Christmas books

As we wander round the shopping centres or do the washing-up, favourite Christmas songs and carols come at our ears from all directions. And every family has its Christmas film and TV traditions.

What about books? I am not here talking about Advent reflections, which I am not good with. But fiction dealing with the celebration of Christmas, books to give a Christmassy glow.

What’s your fave?

Of course the granddaddy of Christmas books is Charles Dickens’ “Christmas Carol.” Ghosts, and plum pudding, and Tiny Tim.

I find it interesting, that when Scrooge says to his nephew sarcastically, “Much good has it [Christmas] ever done you!” Fred replies “… I am sure I have always thought of Christmas time, when it has come round – apart from the veneration due to its sacred name and origin, if anything belonging to it can be apart from that – as a good time: a kind, forgiving, charitable, pleasant time: the only time I know of, in the long calendar of the year, when men and women seem by one consent to open their shut-up hearts freely, and to think of people below them as if they really were fellow-passengers to the grave, and not another race of creatures bound on other journeys.” (My italics)

I am too ignorant to know if this is the beginning of the attitude that goes all the way to today’s John Lewis Christmas ads – the concept that Christmas means fuzzy kindness, togetherness and generosity… apart from its Christian meaning. “If anything belonging to it can be apart from that”, Fred says, but the rest of the story, and so many more, do manage to be “apart from that”.

(This story was memorably filmed by the Muppets.)

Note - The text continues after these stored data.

(** C3 (as amended). For every HEAD request the conditional-match token
    is taken from the request's ETag header (no token when that header is
    absent or empty) and passed as IfNoneMatch to the backing store's head
    operation, the one call issued; when the store reports the object
    unchanged (code NotModified), the response has status 304. *)
Theorem head_conditional_token (p : string) (h : Header) (b : RequestBody)
    (s0 : Z) (bk : St) :
  (directory p = true -> Homepage config <> "") ->
  let token := Header_Get h "ETag" in
  let input :=
    HeadObjectInput.mk (S3bucket config) (storageKey p)
      (if String.eqb token "" then None else Some token) in
  let run := methodHandler (arrive (mkRequest "HEAD" ("/" +:+ p) h b) s0 bk) in
  Calls run.2 = [CallHead input]
  /\ (forall out e bk',
        HeadObject s3Session input bk = ((out, Some (AwsErr e)), bk') ->
        Code e = "NotModified" ->
        exists wd,
          run = (Some tt, wd)
          /\ Status (response (Writer wd)) = 304
          /\ Body (response (Writer wd)) = "Object not modified").
Proof.
  intros Hs token input run. subst run. unfold arrive.
  rewrite methodHandler_dispatch by exact Hs. rewrite slash_app.
  change (dispatch "HEAD") with serveHeadS3File. split.
  - now rewrite serveHeadS3File_calls.
  - intros out e bk' Hhead Hc. eexists. split.
    + now apply (serveHeadS3File_failed _ _ _ _ _ _ _ _ _ _ _ Hhead).
    + cbn [Writer]. unfold handleHTTPException. rewrite Hc. simpl.
      now rewrite response_Error by reflexivity.
Qed.

(** C4. For a request path that is empty after stripping the leading
    separator, or ends in a separator, and a non-empty default index name,
    the resolved storage key is the stripped path followed by the index
    name, with the fallback flag set; the handlers read that key back from
    the request, and every store call is issued against it: the one get,
    head or delete call of a GET, HEAD or DELETE, and the one put call of
    a PUT whose body was read. *)
Theorem index_fallback_key (p m : string) (h : Header) (b : RequestBody)
    (s0 : Z) (bk : St) :
  p = "" \/ (exists q, p = q +:+ "/") ->
  Homepage config <> "" ->
  let key := p +:+ Homepage config in
  let run := methodHandler (arrive (mkRequest m ("/" +:+ p) h b) s0 bk) in
  Spec.resolve ("/" +:+ p) (Homepage config) = Spec.Resolved key true
  /\ storageKey p = key
  /\ (m = "GET" ->
      Calls run.2 = [CallGet (GetObjectInput.mk (S3bucket config) key)])
  /\ (m = "HEAD" ->
      exists token,
        Calls run.2 = [CallHead (HeadObjectInput.mk (S3bucket config) key token)])
  /\ (m = "DELETE" ->
      Calls run.2 = [CallDelete (DeleteObjectInput.mk (S3bucket config) key)])
  /\ (m = "PUT" -> body_err b = None ->
      Calls run.2
      = [CallPut (PutObjectInput.mk (S3bucket config) key (body_bytes b))]).
Proof.
  intros Hp Hh key run.
  assert (Hd : directory p = true) by now apply directory_true_iff.
  assert (Hk : storageKey p = key) by now apply directory_app_homepage.
  assert (Hrun : run = dispatch m
            (mkWorld (mkRequest m (String (Ascii.ascii_of_N 47) key) h b)
               (newResponseWriter s0) bk [])).
  { subst run. unfold arrive. rewrite methodHandler_dispatch by auto.
    now rewrite Hk, slash_app. }
  split; [|split; [exact Hk|]].
  - unfold Spec.resolve. rewrite slash_app. cbn [Spec.strip].
    change (N.eqb (Ascii.N_of_ascii (Ascii.ascii_of_N 47)) 47) with true.
    cbv iota. rewrite (str_eqb_false (Homepage config) "") by exact Hh.
    destruct Hp as [->|(q & ->)]; [reflexivity|].
    now rewrite endsWithSeparator_app, orb_true_r.
  - rewrite Hrun. repeat split; intros ->.
    + change (dispatch "GET") with serveGetS3File.
      now rewrite serveGetS3File_calls.
    + change (dispatch "HEAD") with serveHeadS3File.
      rewrite serveHeadS3File_calls. eexists. reflexivity.
    + change (dispatch "DELETE") with serveDeleteS3File.
      now rewrite serveDeleteS3File_calls.
    + intros Hb. change (dispatch "PUT") with servePutS3File.
      now rewrite servePutS3File_calls.
Qed.

(** C5. For a request path that is empty after stripping the leading
    separator, or ends in a separator, and an empty default index name,
    the response has status 400 and body "Path must be provided", and no
    backing-store call is issued. *)
Theorem no_index_bad_request (p m : string) (h : Header) (b : RequestBody)
    (s0 : Z) (bk : St) :
  p = "" \/ (exists q, p = q +:+ "/") ->
  Homepage config = "" ->
  exists wd,
    methodHandler (arrive (mkRequest m ("/" +:+ p) h b) s0 bk) = (Some tt, wd)
    /\ Status (response (Writer wd)) = 400
    /\ Body (response (Writer wd)) = "Path must be provided"
    /\ Calls wd = []
    /\ Bucket wd = bk.
Proof.
  intros Hp Hh. apply directory_true_iff in Hp. eexists. split.
  - unfold arrive. rewrite slash_app.
    now apply methodHandler_no_index.
  - cbn [Writer Calls Bucket]. now rewrite response_Error by reflexivity.
Qed.

(** C6 (as amended). For a request whose method is none of GET, HEAD, PUT,
    DELETE, and whose path names a file or meets a configured default
    index name, the response has status 405 and the message
    "Method <method> not supported", and no backing-store call is issued. *)
Theorem unsupported_method_refused (p m : string) (h : Header) (b : RequestBody)
    (s0 : Z) (bk : St) :
  m <> "GET" -> m <> "HEAD" -> m <> "PUT" -> m <> "DELETE" ->
  (directory p = true -> Homepage config <> "") ->
  exists wd,
    methodHandler (arrive (mkRequest m ("/" +:+ p) h b) s0 bk) = (Some tt, wd)
    /\ Status (response (Writer wd)) = 405
    /\ Body (response (Writer wd)) = "Method " +:+ m +:+ " not supported"
    /\ Calls wd = []
    /\ Bucket wd = bk.
Proof.
  intros H1 H2 H3 H4 Hs. eexists. split.
  - unfold arrive. rewrite methodHandler_dispatch by exact Hs.
    now apply dispatch_default.
  - cbn [Writer Calls Bucket]. now rewrite response_Error by reflexivity.
Qed.

(** C7 (as amended). A successful PUT is answered with status 201, an
    ETag header holding the version tag the store returned, and no body.
    Its Location header holds "/" followed by the resolved key as
    [http.Redirect] rewrites it: the path of a target read as relative is
    cleaned of empty, "." and ".." elements (a trailing slash is kept), and
    bytes outside ASCII are hex-escaped.  For a key whose elements are all
    names and whose bytes are all ASCII and no "?", that is "/" followed by
    the key itself. *)
Theorem put_created_reply (p : string) (h : Header) (b : RequestBody)
    (s0 : Z) (bk bk' : St) (out : PutObjectOutput.t) (etag : string) :
  (directory p = true -> Homepage config <> "") ->
  body_err b = None ->
  PutObject s3Session
    (PutObjectInput.mk (S3bucket config) (storageKey p) (body_bytes b)) bk
  = ((out, None), bk') ->
  PutObjectOutput.ETag out = Some etag ->
  exists wd,
    methodHandler (arrive (mkRequest "PUT" ("/" +:+ p) h b) s0 bk) = (Some tt, wd)
    /\ Status (response (Writer wd)) = 201
    /\ Header_Get (Headers (response (Writer wd))) "ETag" = etag
    /\ Header_Get (Headers (response (Writer wd))) "Location"
       = hexEscapeNonASCII
           (redirect_target url_relative ("/" +:+ storageKey p)
              ("/" +:+ storageKey p))
    /\ (plainKey (storageKey p) = true ->
        Header_Get (Headers (response (Writer wd))) "Location"
        = "/" +:+ storageKey p)
    /\ Body (response (Writer wd)) = "".
Proof.
  intros Hs Hb Hput Het. eexists. split.
  - unfold arrive. rewrite methodHandler_dispatch by exact Hs.
    rewrite slash_app. change (dispatch "PUT") with servePutS3File.
    eapply servePutS3File_created; eassumption.
  - cbn [Writer].
    rewrite response_Redirect_no_body by (discriminate || reflexivity).
    change (String (Ascii.ascii_of_N 47) (storageKey p))
      with ("/" +:+ storageKey p).
    assert (Hloc : Header_Get
              (Headers
                 (mkResponse StatusCreated
                    (Header_Set "Location"
                       (hexEscapeNonASCII
                          (redirect_target url_relative ("/" +:+ storageKey p)
                             ("/" +:+ storageKey p)))
                       (rw_header (SetHeader "ETag" etag (newResponseWriter s0))))
                    (rw_body (SetHeader "ETag" etag (newResponseWriter s0)))))
              "Location"
            = hexEscapeNonASCII
                (redirect_target url_relative ("/" +:+ storageKey p)
                   ("/" +:+ storageKey p))) by header_lookup.
    split; [reflexivity|]. split; [header_lookup|]. split; [exact Hloc|].
    split; [|reflexivity].
    intros Hplain. rewrite Hloc. now apply redirect_target_plain.
Qed.

(** C8. A PUT whose body read fails locally is answered as an internal
    error (status 500); no put operation is issued to the backing store,
    whose state stays as it was. *)
Theorem put_unread_body (p : string) (h : Header) (b : RequestBody)
    (s0 : Z) (bk : St) (text : string) :
  (directory p = true -> Homepage config <> "") ->
  body_err b = Some text ->
  exists wd,
    methodHandler (arrive (mkRequest "PUT" ("/" +:+ p) h b) s0 bk) = (Some tt, wd)
    /\ Status (response (Writer wd)) = 500
    /\ Body (response (Writer wd)) = "An internal error occurred: " +:+ text
    /\ Calls wd = []
    /\ Bucket wd = bk.
Proof.
  intros Hs Hb. eexists. split.
  - unfold arrive. rewrite methodHandler_dispatch by exact Hs.
    rewrite slash_app. change (dispatch "PUT") with servePutS3File.
    eapply servePutS3File_unread; eassumption.
  - cbn [Writer Calls Bucket]. now rewrite response_Error by reflexivity.
Qed.

(** C9. The path is resolved before the method is looked at: a request
    with an unsupported method whose path is empty or ends in a separator,
    when the default index name is empty, is answered with status 400 and
    body "Path must be provided", not with 405. *)
Theorem path_checked_before_method (p m : string) (h : Header) (b : RequestBody)
    (s0 : Z) (bk : St) :
  m <> "GET" -> m <> "HEAD" -> m <> "PUT" -> m <> "DELETE" ->
  p = "" \/ (exists q, p = q +:+ "/") ->
  Homepage config = "" ->
  exists wd,
    methodHandler (arrive (mkRequest m ("/" +:+ p) h b) s0 bk) = (Some tt, wd)
    /\ Status (response (Writer wd)) = 400
    /\ Body (response (Writer wd)) = "Path must be provided"
    /\ Status (response (Writer wd)) <> 405.
Proof.
  intros _ _ _ _ Hp Hh. apply directory_true_iff in Hp. eexists. split.
  - unfold arrive. rewrite slash_app.
    now apply methodHandler_no_index.
  - cbn [Writer]. now rewrite response_Error by reflexivity.
Qed.

(** *** Further properties of the handlers *)

(** The leading byte of the path is dropped whatever it is. *)
Lemma methodHandler_dispatch_byte (m : string) (c : Ascii.ascii) (p : string)
    (h : Header) (b : RequestBody) (w : ResponseWriter) (bk : St) (cs : list Call) :
  (directory p = true -> Homepage config <> "") ->
  methodHandler (mkWorld (mkRequest m (String c p) h b) w bk cs)
  = dispatch m (mkWorld (mkRequest m (String c (storageKey p)) h b) w bk cs).
Proof.
  intros Hs. unfold storageKey.
  unfold methodHandler, bind, getRequest, slice. simpl.
  rewrite noFile_run. destruct (directory p) eqn:Hd; [|reflexivity].
  rewrite str_eqb_false by auto. reflexivity.
Qed.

If anyone wants a Christmas picture book for children, I can recommend two very nice ones. One is Jesus’ Christmas Party by Nicholas Allan, which tells the nativity from the point of view of the grumpy innkeeper. It doesn’t actually mention God. A different approach is taken in the less well-known, but utterly charming Happy Christmas, Gemma by Sarah Hayes and Jan Ormerod. This shows a black British family celebrating Christmas, with presents and food… and church taken for granted as part of family life, as it is also in the companion Eat up, Gemma.

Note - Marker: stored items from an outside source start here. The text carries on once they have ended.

(** X16: a download makes at most three requests and sleeps at most ten
    seconds, five after each failed attempt that is followed by another.
    It removes no file and touches only the episode's MP3 file and its
    metadata file.  When the MP3 file is there already it answers [False]
    at once; when it answers [False] the episodes directory is as it was.
    It answers [True] only after a response with a good status, with both
    writes done: the MP3 file and its metadata file are written and
    nothing else.  It raises only what is not a request exception: an
    unexpected error of the request, with the directory as it was, or the
    [OSError] of a write; when the write of the MP3 file fails the
    directory holds at most what that write left, and when the write of
    the metadata fails the MP3 file stays on disk without its metadata.
    When every write succeeds, every outcome but [True] leaves the
    directory as it was. *)
Theorem download_episode_outcome (ep : Episode) (w : World) :
  let base := _get_episode_filename slugify md5_hex8 ep in
  let out := download_episode slugify md5_hex8 now ep w in
  (exists used, http w = used ++ http out.2 /\ length used <= 3)
  /\ slept w <= slept out.2 <= slept w + 10
  /\ dom (files w) ⊆ dom (files out.2)
  /\ (forall name, name <> base +:+ ".mp3" -> name <> base +:+ "-metadata.json" ->
        files out.2 !! name = files w !! name)
  /\ (is_Some (files w !! (base +:+ ".mp3")) -> out = (inr false, w))
  /\ (out.1 = inr false -> files out.2 = files w /\ writes out.2 = writes w)
  /\ (out.1 = inr true ->
      files w !! (base +:+ ".mp3") = None
      /\ Forall (fun outcome => outcome = None) (take 2 (writes w))
      /\ writes out.2 = drop 2 (writes w)
      /\ exists failed response,
           http w = failed ++ inr response :: http out.2
           /\ status_ok response = true
           /\ slept out.2 = slept w + 5 * length failed
           /\ files out.2
              = <[base +:+ "-metadata.json" := Metadata ep now (length (content response))]>
                  (<[base +:+ ".mp3" := Mp3 (content response)]> (files w)))
  /\ (forall e, out.1 = inl e ->
        Py.is_request_exception e = false
        /\ files w !! (base +:+ ".mp3") = None
        /\ ((files out.2 = files w /\ writes out.2 = writes w)
            \/ (exists fault rest,
                  writes w = Some fault :: rest /\ writes out.2 = rest
                  /\ e = Py.OSError (wf_msg fault)
                  /\ files out.2 = after_fault (base +:+ ".mp3") fault (files w))
            \/ (exists response fault rest,
                  inr response ∈ http w /\ status_ok response = true
                  /\ writes w = None :: Some fault :: rest /\ writes out.2 = rest
                  /\ e = Py.OSError (wf_msg fault)
                  /\ files out.2
                     = after_fault (base +:+ "-metadata.json") fault
                         (<[base +:+ ".mp3" := Mp3 (content response)]> (files w)))))
  /\ (writes_succeed w -> out.1 <> inr true -> files out.2 = files w).
Proof.
  intros base out.
  destruct (download_episode_frame ep w) as [Hdom Hframe].
  fold base in Hframe. fold out in Hdom, Hframe.
  destruct (download_episode_spec ep w)
    as (r & w' & used & Hrun & Hq & Hhttp & Hused & Hslept & Hskip & Hnone & Hr).
  fold base in Hskip, Hnone, Hr. fold out in Hrun.
  clearbody out. subst out. cbn [fst snd] in *.
  unfold MAX_RETRIES, RETRY_DELAY in *.
  split; [by exists used|]. split; [simpl in Hslept; lia|].
  split; [done|]. split; [done|].
  split; [by intros [-> ->]%Hskip|].
  split; [by intros ->|]. split; [|split].
  - intros ->. destruct Hr as (failed & response & -> & Hok & Hs & Hall & Hwr & Hf).
    split; [by apply Hnone|]. split; [done|]. split; [done|]. exists failed, response.
    split; [by rewrite Hhttp, <- app_assoc|]. done.
  - intros e ->. destruct Hr as [He Hr]. split; [done|]. split; [by apply Hnone|].
    destruct Hr as [Hr|[Hr|(response & fault & rest & Hin & Hr)]];
      [by left|by right; left|].
    right. right. exists response, fault, rest. split; [|done].
    rewrite Hhttp. apply elem_of_app. by left.
  - intros Hsucceed Hne. unfold writes_succeed in Hsucceed.
    destruct r as [e|[]]; [|done|by destruct Hr].
    destruct Hr as [_ [[Hf _]|[(fault & rest & Hwr & _)
                              |(response & fault & rest & _ & _ & Hwr & _)]]];
      [done| |]; rewrite Hwr in Hsucceed.
    + apply Forall_cons in Hsucceed as [Hbad _]. discriminate Hbad.
    + apply Forall_cons in Hsucceed as [_ Hsucceed].
      apply Forall_cons in Hsucceed as [Hbad _]. discriminate Hbad.
Qed.

(** X17: after a successful download the same episode is skipped: a
    second call answers [False] without a request and changes nothing. *)
Theorem download_twice_skips (ep : Episode) (w w' : World) :
  download_episode slugify md5_hex8 now ep w = (inr true, w') ->
  download_episode slugify md5_hex8 now ep w' = (inr false, w').
Proof.
  intros Hrun.
  destruct (download_episode_spec ep w)
    as (r & w1 & used & Hrun1 & _ & _ & _ & _ & _ & _ & Hr).
  rewrite Hrun in Hrun1. injection Hrun1 as <- <-.
  destruct Hr as (failed & response & _ & _ & _ & _ & _ & Hfiles).
  destruct (download_episode_spec ep w')
    as (r2 & w2 & used2 & Hrun2 & _ & _ & _ & _ & Hskip & _).
  rewrite Hrun2. destruct Hskip as [-> ->]; [|done].
  rewrite Hfiles.
  destruct (decide (_get_episode_filename slugify md5_hex8 ep +:+ "-metadata.json"
                    = _get_episode_filename slugify md5_hex8 ep +:+ ".mp3")) as [Heq|Hne].
  - rewrite Heq, lookup_insert_eq. by eexists.
  - rewrite lookup_insert_ne, lookup_insert_eq by done. by eexists.
Qed.

(** The loop over the episodes. *)
Lemma download_all_spec episodes count w :
  exists r w',
    download_all slugify md5_hex8 now episodes count w = (r, w')
    /\ dom (files w) ⊆ dom (files w')
    /\ slept w' <= slept w + 10 * length episodes
    /\ length (http w') <= length (http w) <= length (http w') + 3 * length episodes
    /\ forall total, r = inr total ->
         count <= total <= count + length episodes
         /\ total - count <= length (http w) - length (http w').
Proof.
  revert count w. induction episodes as [|ep rest IH]; intros count w.
  { exists (inr count), w. cbn [download_all Eff.ret length]. split; [done|].
    split; [done|]. split; [lia|]. split; [lia|]. intros total [= <-]. lia. }
  cbn [download_all]. unfold Eff.bind at 1.
  destruct (download_episode_spec ep w)
    as (r & w1 & used & Hrun & _ & Hhttp & Hused & Hslept & _ & _ & Hr).
  assert (dom (files w) ⊆ dom (files w1)) as Hdom.
  { pose proof (download_episode_frame ep w) as [Hdom _]. by rewrite Hrun in Hdom. }
  rewrite Hrun. unfold MAX_RETRIES, RETRY_DELAY in *. simpl in Hslept.
  assert (length (http w) = length used + length (http w1)) as Hlen
    by (by rewrite Hhttp, length_app).
  destruct r as [e|ok].
  { exists (inl e), w1. split; [done|]. split; [done|].
    cbn [length]. split; [lia|]. split; [lia|]. intros total [=]. }
  destruct (IH (if ok then count + 1 else count) w1)
    as (r2 & w2 & Hrun2 & Hdom2 & Hslept2 & Hhttp2 & Htotal).
  exists r2, w2. split; [done|]. split; [by etrans|].
  cbn [length]. split; [lia|]. split; [lia|].
  intros total Hr2. destruct (Htotal total Hr2) as [Hcount Hreq].
  destruct ok; [|lia].
  destruct Hr as (failed & response & Hu & _).
  rewrite Hu, length_app in Hlen. simpl in Hlen. unfold Py.result in *. lia.
Qed.

(** X18: a sync removes no file from the episodes directory; the count it
    returns is at most the number of live pages and at most the number of
    responses it consumed; it makes at most three requests and sleeps at
    most ten seconds per page. *)
Theorem sync_bounds (w : World) (pages : list RawPage) :
  live_query w = inr pages ->
  let out := sync slugify md5_hex8 now w in
  dom (files w) ⊆ dom (files out.2)
  /\ slept out.2 <= slept w + 10 * length pages
  /\ length (http out.2) <= length (http w) <= length (http out.2) + 3 * length pages
  /\ forall total, out.1 = inr total ->
       total <= length pages
       /\ total <= length (http w) - length (http out.2).
Proof.
  intros Hquery out. unfold out, sync, Eff.bind at 1.
  unfold get_live_episodes, Eff.try_except, Eff.bind, databases_query, Eff.ret.
  rewrite Hquery.
  destruct (download_all_spec (omap (_parse_episode) pages) 0 w)
    as (r & w' & Hrun & Hdom & Hslept & Hhttp & Htotal).
  rewrite Hrun. cbn [fst snd].
  assert (length (omap _parse_episode pages) <= length pages) as Hlen.
  { clear. induction pages as [|page pages IH]; [done|]. cbn [omap list_omap].
    destruct (_parse_episode page); simpl in *; lia. }
  split; [done|]. split; [lia|]. split; [lia|].
  intros total ->. destruct (Htotal total eq_refl). lia.
Qed.

End EpisodeDownloads.

(** A metadata write that fails after a good response: [OSError] escapes
    the retry loop, the MP3 file stays on disk without its metadata, and
    the script exits with code 1. *)
Example failed_metadata_write_leaves_mp3 :
  let ep := sync_notion.mkEpisode "page-7" "Zero Trust" "https://cdn.example/zero-trust.mp3"
              "2025-01-15" (Some 7%Z) "Pilot episode" in
  let w := sync_notion.mkWorld (inr [sync_notion.demo_page])
             [inr (sync_notion.mkResponse true "audio/mpeg" [73; 68; 51]%Z)] ∅ 0
             [None; Some (sync_notion.mkWriteFault "No space left on device" None)] in
  let out := sync_notion.download_episode (fun t => t) (fun t => "0a1b2c3d")
               "2025-01-16T09:00:00" ep w in
  out.1 = inl (Py.OSError "No space left on device")
  /\ sync_notion.files out.2 !! "episode-007-Zero Trust.mp3"
     = Some (sync_notion.Mp3 [73; 68; 51]%Z)
  /\ sync_notion.files out.2 !! "episode-007-Zero Trust-metadata.json" = None
  /\ (sync_notion.main (fun t => t) (fun t => "0a1b2c3d") "2025-01-16T09:00:00"
        (Some "secret_token") (Some "db1") w).1 = 1%Z.
Proof. vm_compute. done. Qed.

Lemma get_live_episodes_valid_witness :
  match sync_notion.live_query sync_notion.demo_world with
  | inl e =>
      sync_notion.get_live_episodes sync_notion.demo_world = (inl e, sync_notion.demo_world)
      /\ sync_notion.sync (fun t => t) (fun t => "0a1b2c3d") "2025-01-16T09:00:00" sync_notion.demo_world
         = (inl e, sync_notion.demo_world)
      /\ sync_notion.main (fun t => t) (fun t => "0a1b2c3d") "2025-01-16T09:00:00"
           (Some "secret_token") (Some "db1") sync_notion.demo_world = (1%Z, sync_notion.demo_world)
  | inr pages =>
      exists episodes,
        sync_notion.get_live_episodes sync_notion.demo_world = (inr episodes, sync_notion.demo_world)
        /\ map sync_notion.notion_id episodes `sublist_of` map sync_notion.rp_id pages
        /\ Forall (fun ep => Py.truthy (sync_notion.title ep) = true /\ Py.truthy (sync_notion.file_url ep) = true)
             episodes
  end.
Proof.
  apply (get_live_episodes_valid (fun t => t) (fun t => "0a1b2c3d") "2025-01-16T09:00:00"
           "secret_token" "db1" sync_notion.demo_world); reflexivity.
Defined.

Lemma download_twice_skips_witness :
  let ep := sync_notion.mkEpisode "page-7" "Zero Trust" "https://cdn.example/zero-trust.mp3"
              "2025-01-15" (Some 7%Z) "Pilot episode" in
  let w := sync_notion.mkWorld (inr [])
             [inl (Py.RequestException "timeout");
              inr (sync_notion.mkResponse true "audio/mpeg" [73; 68; 51]%Z)] ∅ 0 [] in
  let w' := (sync_notion.download_episode (fun t => t) (fun t => "0a1b2c3d")
               "2025-01-16T09:00:00" ep w).2 in
  sync_notion.download_episode (fun t => t) (fun t => "0a1b2c3d") "2025-01-16T09:00:00" ep w'
  = (inr false, w').
Proof.
  intros ep w w'.
  apply (download_twice_skips (fun t => t) (fun t => "0a1b2c3d") "2025-01-16T09:00:00" ep w w').
  vm_compute. reflexivity.
Defined.

Lemma sync_bounds_witness :
  let out := sync_notion.sync (fun t => t) (fun t => "0a1b2c3d") "2025-01-16T09:00:00"
               sync_notion.demo_world in
  dom (sync_notion.files sync_notion.demo_world) ⊆ dom (sync_notion.files out.2)
  /\ sync_notion.slept out.2
     <= sync_notion.slept sync_notion.demo_world + 10 * length [sync_notion.demo_page]
  /\ length (sync_notion.http out.2) <= length (sync_notion.http sync_notion.demo_world)
     <= length (sync_notion.http out.2) + 3 * length [sync_notion.demo_page]
  /\ forall total, out.1 = inr total ->
       total <= length [sync_notion.demo_page]
       /\ total <= length (sync_notion.http sync_notion.demo_world)
                   - length (sync_notion.http out.2).
Proof.
  apply (sync_bounds (fun t => t) (fun t => "0a1b2c3d") "2025-01-16T09:00:00"
           sync_notion.demo_world [sync_notion.demo_page]).
  reflexivity.
Defined.
(** ** The enrichment steps one by one *)

Section RetrofitSteps.

Import sync_notion_enhanced.

(** The payload of each property type. *)
Lemma payload_cases (value : Value) (property_type : string) :
  (property_type = "rich_text" /\ payload value property_type = Some (rich_text (str_of value)))
  \/ (property_type = "url" /\ payload value property_type = Some (url (str_of value)))
  \/ (property_type = "number" /\ payload value property_type = Some (number value))
  \/ (property_type <> "rich_text" /\ property_type <> "url" /\ property_type <> "number"
      /\ payload value property_type = None).
Proof.
  unfold payload.
  destruct (String.eqb_spec property_type "rich_text") as [->|Hrich]; [by left|].
  destruct (String.eqb_spec property_type "url") as [->|Hurl]; [by right; left|].
  destruct (String.eqb_spec property_type "number") as [->|Hnumber]; [by right; right; left|].
  by right; right; right.
Qed.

As children’s books get longer and more wordy, fewer of them deal exclusively with Christmas, but many of the nicest episodes in stories or series occur in December. The Wind in the Willows has the Mole’s return home on Christmas Eve (surely this chapter is the epitome of hygge); Harry Potter has several memorable Christmases, and so do Laura and Mary in the Little House books, which I have mentioned before.  (“Think of having candy, and a cake, and a cup, and a penny.”)

Adult fiction, Dickens apart, is a bit less cheery. In Kate Atkinson’s Behind the Scenes at the Museum, (spoiler alert!!) Ruby’s sister Gillian is run over and killed on Christmas Eve. “I think Patricia and I should share Gillian’s presents, but don’t say so because I know this isn’t the right attitude.”

(Don’t let this put you off Behind the Scenes… which is an excellent novel, and in fact is more cheerful than some of her later ones.)

Romantic novelist Norah Lofts wrote a fictionalised version of the Nativity, How Far to Bethlehem? which is not very theological but does not shy away from the miraculous, and is worth reading. Her Magi are an old astronomer, a barbarian king and a runaway slave.

But on the whole it’s poets who write about the Incarnation at Christmas time. John Betjeman’s “Christmas” and “Advent”; T S Eliot’s “The Journey of the Magi”, and John Milton’s “Ode on the Morning of Christ’s Nativity”, which pictures the pagan gods fleeing the infant Christ, and describes the shepherds as “simply chatting in a rustic row” before the angels appear. “Perhaps their loves or else their sheep/was all that did their silly thoughts so busy keep.”

However, I have to admit that there are really two main kinds of Christmas books.

There are ghost stories, a genre that I don’t really “do”, so I’ll leave it to others to recommend.

And there are annuals, ideal for stockings… The Beano, the Broons, the anything-that’s-been-sufficiently-famous-this-year… and best of all…Private Eye.

What have I left out? What do you want under the tree? Or what will you picking up to reread this Christmas?